→ **Task objective**
For the material below, output exactly the span from the line with "split; [done|]. split; [done|]. split;" to the line with "assert (has_task (tasks", including both, and nothing besides.

──────── Data for review

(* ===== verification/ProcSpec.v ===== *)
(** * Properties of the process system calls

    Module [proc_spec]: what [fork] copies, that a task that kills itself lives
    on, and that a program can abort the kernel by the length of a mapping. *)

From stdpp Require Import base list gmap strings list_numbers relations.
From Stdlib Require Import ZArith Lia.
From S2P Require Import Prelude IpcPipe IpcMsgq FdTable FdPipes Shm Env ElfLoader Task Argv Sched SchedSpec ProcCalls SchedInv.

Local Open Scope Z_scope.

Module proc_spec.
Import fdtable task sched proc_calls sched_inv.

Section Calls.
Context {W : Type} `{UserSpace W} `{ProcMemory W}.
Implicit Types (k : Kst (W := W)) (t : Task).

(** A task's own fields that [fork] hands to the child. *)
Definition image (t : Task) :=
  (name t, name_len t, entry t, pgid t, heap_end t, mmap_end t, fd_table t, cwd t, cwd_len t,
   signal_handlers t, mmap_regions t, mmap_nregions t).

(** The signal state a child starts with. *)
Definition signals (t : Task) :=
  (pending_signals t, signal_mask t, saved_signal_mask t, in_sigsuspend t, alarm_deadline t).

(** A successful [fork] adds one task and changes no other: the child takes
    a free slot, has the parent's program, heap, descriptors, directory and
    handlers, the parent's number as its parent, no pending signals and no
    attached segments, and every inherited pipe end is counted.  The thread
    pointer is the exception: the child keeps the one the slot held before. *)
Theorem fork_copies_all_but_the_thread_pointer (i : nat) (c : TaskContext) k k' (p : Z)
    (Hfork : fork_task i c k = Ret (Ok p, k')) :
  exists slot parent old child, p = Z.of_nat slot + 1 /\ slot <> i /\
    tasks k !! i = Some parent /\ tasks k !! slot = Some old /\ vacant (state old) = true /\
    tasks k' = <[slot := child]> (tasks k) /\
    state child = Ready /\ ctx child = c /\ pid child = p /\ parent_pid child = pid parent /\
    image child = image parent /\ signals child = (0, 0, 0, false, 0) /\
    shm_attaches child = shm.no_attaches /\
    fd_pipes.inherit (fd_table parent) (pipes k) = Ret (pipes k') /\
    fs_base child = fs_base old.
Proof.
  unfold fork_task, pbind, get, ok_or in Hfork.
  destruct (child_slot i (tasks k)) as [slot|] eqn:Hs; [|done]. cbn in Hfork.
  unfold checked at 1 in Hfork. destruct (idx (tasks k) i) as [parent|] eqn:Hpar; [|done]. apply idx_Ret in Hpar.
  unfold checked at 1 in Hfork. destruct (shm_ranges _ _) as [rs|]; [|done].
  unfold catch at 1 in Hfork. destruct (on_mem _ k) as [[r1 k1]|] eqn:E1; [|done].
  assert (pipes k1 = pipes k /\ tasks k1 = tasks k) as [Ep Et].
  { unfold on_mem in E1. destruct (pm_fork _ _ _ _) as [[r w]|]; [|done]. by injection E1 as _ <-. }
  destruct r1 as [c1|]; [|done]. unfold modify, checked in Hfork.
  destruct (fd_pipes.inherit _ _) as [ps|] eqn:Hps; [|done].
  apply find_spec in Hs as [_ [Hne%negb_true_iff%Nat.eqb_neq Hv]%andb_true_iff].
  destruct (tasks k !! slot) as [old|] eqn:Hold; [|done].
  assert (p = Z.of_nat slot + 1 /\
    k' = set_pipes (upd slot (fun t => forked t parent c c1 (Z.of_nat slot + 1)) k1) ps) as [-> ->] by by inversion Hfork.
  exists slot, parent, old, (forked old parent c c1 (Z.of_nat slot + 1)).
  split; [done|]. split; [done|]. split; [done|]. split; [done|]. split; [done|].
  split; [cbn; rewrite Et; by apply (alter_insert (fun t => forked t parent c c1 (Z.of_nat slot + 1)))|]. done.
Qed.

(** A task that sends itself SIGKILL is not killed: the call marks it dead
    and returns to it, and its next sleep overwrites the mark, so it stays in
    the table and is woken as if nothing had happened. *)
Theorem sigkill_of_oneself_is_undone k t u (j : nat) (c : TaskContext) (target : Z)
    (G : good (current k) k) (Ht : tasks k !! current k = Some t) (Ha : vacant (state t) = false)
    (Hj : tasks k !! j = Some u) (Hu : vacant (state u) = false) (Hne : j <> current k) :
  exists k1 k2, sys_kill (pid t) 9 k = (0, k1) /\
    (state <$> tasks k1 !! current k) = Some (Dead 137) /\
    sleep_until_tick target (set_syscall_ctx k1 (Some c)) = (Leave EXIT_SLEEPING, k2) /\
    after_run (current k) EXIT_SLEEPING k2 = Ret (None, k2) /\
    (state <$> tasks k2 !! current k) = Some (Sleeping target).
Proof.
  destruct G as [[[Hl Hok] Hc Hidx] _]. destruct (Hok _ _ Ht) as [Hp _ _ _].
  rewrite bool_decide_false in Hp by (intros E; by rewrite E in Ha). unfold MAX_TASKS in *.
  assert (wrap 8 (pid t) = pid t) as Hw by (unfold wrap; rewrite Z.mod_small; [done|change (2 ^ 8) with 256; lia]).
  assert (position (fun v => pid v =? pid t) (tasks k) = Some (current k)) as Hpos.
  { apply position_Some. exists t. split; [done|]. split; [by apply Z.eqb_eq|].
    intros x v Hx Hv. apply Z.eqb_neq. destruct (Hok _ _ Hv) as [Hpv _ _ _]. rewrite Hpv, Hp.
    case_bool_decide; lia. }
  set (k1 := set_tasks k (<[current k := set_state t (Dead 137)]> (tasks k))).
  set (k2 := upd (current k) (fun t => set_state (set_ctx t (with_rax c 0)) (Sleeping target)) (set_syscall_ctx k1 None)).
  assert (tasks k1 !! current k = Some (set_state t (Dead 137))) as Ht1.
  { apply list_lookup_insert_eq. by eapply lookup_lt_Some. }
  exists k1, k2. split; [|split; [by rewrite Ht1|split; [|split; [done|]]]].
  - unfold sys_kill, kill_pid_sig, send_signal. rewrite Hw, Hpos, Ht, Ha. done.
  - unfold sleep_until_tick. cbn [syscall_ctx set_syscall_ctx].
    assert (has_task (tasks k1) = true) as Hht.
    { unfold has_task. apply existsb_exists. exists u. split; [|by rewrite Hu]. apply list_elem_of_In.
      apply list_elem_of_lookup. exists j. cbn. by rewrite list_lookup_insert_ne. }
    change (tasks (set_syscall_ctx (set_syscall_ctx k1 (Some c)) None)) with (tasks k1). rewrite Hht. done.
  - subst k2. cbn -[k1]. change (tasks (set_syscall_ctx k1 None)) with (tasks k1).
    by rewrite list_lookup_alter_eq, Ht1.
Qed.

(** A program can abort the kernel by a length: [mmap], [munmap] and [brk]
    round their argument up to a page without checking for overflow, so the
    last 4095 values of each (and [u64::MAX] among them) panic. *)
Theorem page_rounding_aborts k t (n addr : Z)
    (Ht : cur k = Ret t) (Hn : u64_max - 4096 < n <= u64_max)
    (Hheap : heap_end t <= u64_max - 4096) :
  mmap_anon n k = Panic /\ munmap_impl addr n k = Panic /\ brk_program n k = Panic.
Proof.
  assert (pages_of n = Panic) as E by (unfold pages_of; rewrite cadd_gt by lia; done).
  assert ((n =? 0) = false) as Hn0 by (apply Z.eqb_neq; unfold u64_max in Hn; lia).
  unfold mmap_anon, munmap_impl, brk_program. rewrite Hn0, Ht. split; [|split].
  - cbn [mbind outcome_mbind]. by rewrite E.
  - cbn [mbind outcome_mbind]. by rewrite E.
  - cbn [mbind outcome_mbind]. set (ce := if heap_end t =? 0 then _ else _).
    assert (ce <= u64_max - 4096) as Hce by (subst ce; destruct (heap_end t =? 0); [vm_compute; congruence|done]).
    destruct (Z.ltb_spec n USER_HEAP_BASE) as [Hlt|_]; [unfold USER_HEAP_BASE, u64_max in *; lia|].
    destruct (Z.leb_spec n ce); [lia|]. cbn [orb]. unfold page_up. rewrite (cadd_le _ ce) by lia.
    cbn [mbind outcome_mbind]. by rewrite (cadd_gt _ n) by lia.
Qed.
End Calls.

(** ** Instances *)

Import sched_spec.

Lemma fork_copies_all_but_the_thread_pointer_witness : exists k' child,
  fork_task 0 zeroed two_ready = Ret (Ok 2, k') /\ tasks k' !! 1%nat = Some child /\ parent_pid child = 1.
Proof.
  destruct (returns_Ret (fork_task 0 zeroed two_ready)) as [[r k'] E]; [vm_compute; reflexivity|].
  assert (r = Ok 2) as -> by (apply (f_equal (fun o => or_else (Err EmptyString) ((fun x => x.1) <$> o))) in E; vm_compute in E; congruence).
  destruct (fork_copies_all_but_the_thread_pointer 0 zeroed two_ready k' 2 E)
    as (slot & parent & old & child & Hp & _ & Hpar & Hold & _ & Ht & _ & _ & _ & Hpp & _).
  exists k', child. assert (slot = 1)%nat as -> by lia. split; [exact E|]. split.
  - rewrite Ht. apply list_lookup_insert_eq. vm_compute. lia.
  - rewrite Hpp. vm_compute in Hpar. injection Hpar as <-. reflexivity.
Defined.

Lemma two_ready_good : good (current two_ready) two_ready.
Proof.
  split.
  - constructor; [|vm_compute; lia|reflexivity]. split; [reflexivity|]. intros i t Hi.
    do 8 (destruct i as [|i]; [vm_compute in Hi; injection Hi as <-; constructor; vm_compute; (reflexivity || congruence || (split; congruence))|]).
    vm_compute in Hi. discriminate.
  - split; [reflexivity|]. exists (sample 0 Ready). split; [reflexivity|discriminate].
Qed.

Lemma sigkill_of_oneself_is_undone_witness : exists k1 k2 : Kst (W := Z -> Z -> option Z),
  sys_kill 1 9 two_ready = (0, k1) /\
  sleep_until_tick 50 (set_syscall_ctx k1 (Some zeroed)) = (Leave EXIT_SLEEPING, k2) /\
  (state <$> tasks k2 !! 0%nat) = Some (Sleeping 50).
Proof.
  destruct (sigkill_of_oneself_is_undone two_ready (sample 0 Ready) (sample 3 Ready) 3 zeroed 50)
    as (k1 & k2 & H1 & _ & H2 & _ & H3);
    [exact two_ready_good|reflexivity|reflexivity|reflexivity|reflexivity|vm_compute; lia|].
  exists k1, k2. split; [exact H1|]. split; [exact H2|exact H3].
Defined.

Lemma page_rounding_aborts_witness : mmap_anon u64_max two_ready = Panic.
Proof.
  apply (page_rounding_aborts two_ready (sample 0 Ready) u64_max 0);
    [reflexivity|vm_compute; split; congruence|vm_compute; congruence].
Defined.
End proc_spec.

────────────────

→ **Result of this task**
  split; [done|]. split; [done|]. split; [done|]. split; [done|]. split; [done|].
  split; [cbn; rewrite Et; by apply (alter_insert (fun t => forked t parent c c1 (Z.of_nat slot + 1)))|]. done.
Qed.

(** A task that sends itself SIGKILL is not killed: the call marks it dead
    and returns to it, and its next sleep overwrites the mark, so it stays in
    the table and is woken as if nothing had happened. *)
Theorem sigkill_of_oneself_is_undone k t u (j : nat) (c : TaskContext) (target : Z)
    (G : good (current k) k) (Ht : tasks k !! current k = Some t) (Ha : vacant (state t) = false)
    (Hj : tasks k !! j = Some u) (Hu : vacant (state u) = false) (Hne : j <> current k) :
  exists k1 k2, sys_kill (pid t) 9 k = (0, k1) /\
    (state <$> tasks k1 !! current k) = Some (Dead 137) /\
    sleep_until_tick target (set_syscall_ctx k1 (Some c)) = (Leave EXIT_SLEEPING, k2) /\
    after_run (current k) EXIT_SLEEPING k2 = Ret (None, k2) /\
    (state <$> tasks k2 !! current k) = Some (Sleeping target).
Proof.
  destruct G as [[[Hl Hok] Hc Hidx] _]. destruct (Hok _ _ Ht) as [Hp _ _ _].
  rewrite bool_decide_false in Hp by (intros E; by rewrite E in Ha). unfold MAX_TASKS in *.
  assert (wrap 8 (pid t) = pid t) as Hw by (unfold wrap; rewrite Z.mod_small; [done|change (2 ^ 8) with 256; lia]).
  assert (position (fun v => pid v =? pid t) (tasks k) = Some (current k)) as Hpos.
  { apply position_Some. exists t. split; [done|]. split; [by apply Z.eqb_eq|].
    intros x v Hx Hv. apply Z.eqb_neq. destruct (Hok _ _ Hv) as [Hpv _ _ _]. rewrite Hpv, Hp.
    case_bool_decide; lia. }
  set (k1 := set_tasks k (<[current k := set_state t (Dead 137)]> (tasks k))).
  set (k2 := upd (current k) (fun t => set_state (set_ctx t (with_rax c 0)) (Sleeping target)) (set_syscall_ctx k1 None)).
  assert (tasks k1 !! current k = Some (set_state t (Dead 137))) as Ht1.
  { apply list_lookup_insert_eq. by eapply lookup_lt_Some. }
  exists k1, k2. split; [|split; [by rewrite Ht1|split; [|split; [done|]]]].
  - unfold sys_kill, kill_pid_sig, send_signal. rewrite Hw, Hpos, Ht, Ha. done.
  - unfold sleep_until_tick. cbn [syscall_ctx set_syscall_ctx].
    assert (has_task (tasks k1) = true) as Hht.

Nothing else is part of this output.